Content starts

(** Storing under an independent key neither hides what a key leads to nor
    puts a map there. *)
Lemma safemapstr_put_keeps (n n' : nat) (data : M) (k k' : string) (v' : value) :
  (String.length k <= n)%nat -> (String.length k' <= n')%nat -> independent k k' ->
  (forall w, mapFind n k data = (Some w, None) ->
     mapFind n k (safemapstr_put n' data k' v') = (Some w, None))
  /\ (forall m, fst (mapFind n k (safemapstr_put n' data k' v')) = Some (VMap m) ->
        fst (mapFind n k data) = Some (VMap m)).
Proof.
  revert n' data k k'. induction n as [| n IH]; intros n' data k k' Hlen Hlen' Hind.
  - (* k is empty: no dot *)
    assert (Hk0 : cut_dot k = None) by (apply cut_dot_empty; lia).
    assert (Hsame : forall c x, c <> k -> mapFind 0 k (<[c := x]> data) = mapFind 0 k data).
    { intros c x Hc. simpl. rewrite lookup_insert_ne by exact Hc. rewrite Hk0. reflexivity. }
    assert (Hne := independent_ne _ _ Hind).
    destruct n' as [| n'']; simpl safemapstr_put.
    + destruct (data !! k') as [old |]; [destruct (tryToMapStr old) |];
        [| | destruct (cut_dot k') as [[h' r'] |] eqn:Hcut'];
        try (rewrite Hsame by congruence; auto).
      rewrite Hsame by (intros ->; exact (independent_head _ _ _ _ Hind Hcut' eq_refl)). auto.
    + destruct (data !! k') as [old |]; [destruct (tryToMapStr old) |];
        [| | destruct (cut_dot k') as [[h' r'] |] eqn:Hcut'];
        try (rewrite Hsame by congruence; auto).
      rewrite Hsame by (intros ->; exact (independent_head _ _ _ _ Hind Hcut' eq_refl)). auto.
  - assert (Hne := independent_ne _ _ Hind).
    assert (Hsame : forall c x, c <> k -> c <> head_key k ->
              mapFind (S n) k (<[c := x]> data) = mapFind (S n) k data).
    { intros c x Hc Hh. simpl. rewrite lookup_insert_ne by exact Hc.
      destruct (data !! k); [reflexivity |]. unfold head_key in Hh.
      destruct (cut_dot k) as [[h r] |]; [| reflexivity].
      rewrite lookup_insert_ne by exact Hh. reflexivity. }
    assert (Hhead : k' <> head_key k).
    { unfold head_key. destruct (cut_dot k) as [[h r] |] eqn:Hcut; [| congruence].
      exact (independent_head _ _ _ _ (independent_sym _ _ Hind) Hcut). }
    assert (Hstep : forall x, mapFind (S n) k (<[k' := x]> data) = mapFind (S n) k data)
      by (intros x; apply Hsame; congruence).
    destruct n' as [| n'']; simpl safemapstr_put.
    + rewrite (cut_dot_empty k') by lia.
      destruct (data !! k') as [old |]; [destruct (tryToMapStr old) |]; rewrite Hstep; auto.
    + destruct (data !! k') as [old |] eqn:Hk'; [destruct (tryToMapStr old); rewrite Hstep; auto |].
      destruct (cut_dot k') as [[h' r'] |] eqn:Hcut'; [| rewrite Hstep; auto].
      assert (Hkh : k <> h') by exact (independent_head _ _ _ _ Hind Hcut').
      destruct (decide (h' = head_key k)) as [Heq | Hdiff];
        [| rewrite Hsame by congruence; auto].
      unfold head_key in Heq. destruct (cut_dot k) as [[h r] |] eqn:Hcut; [| congruence].
      subst h'.
      assert (Hr : (String.length r <= n)%nat) by (apply cut_dot_shorter in Hcut; lia).
      assert (Hr' : (String.length r' <= n'')%nat) by (apply cut_dot_shorter in Hcut'; lia).
      assert (Hrest := independent_rest _ _ _ _ _ Hind Hcut Hcut').
      simpl mapFind. rewrite lookup_insert_ne by congruence. rewrite Hcut, lookup_insert_eq.
      destruct (data !! k) as [w0 |]; [auto |].
      destruct (data !! h) as [[s | sub] |]; simpl.
      * split; [discriminate |]. intros m Hm. exfalso.
        apply (IH n'' _ r r' Hr Hr' Hrest) in Hm. exact (mapFind_alternative _ _ _ _ Hm).
      * apply IH; assumption.
      * split; [discriminate |]. intros m Hm. exfalso.
        apply (IH n'' _ r r' Hr Hr' Hrest) in Hm. rewrite mapFind_empty in Hm. discriminate.
Qed.

Section RoundTrip.
Context (k v : string).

Content ends

Find every line in the records that has the word "Some". Then report the count alone.

4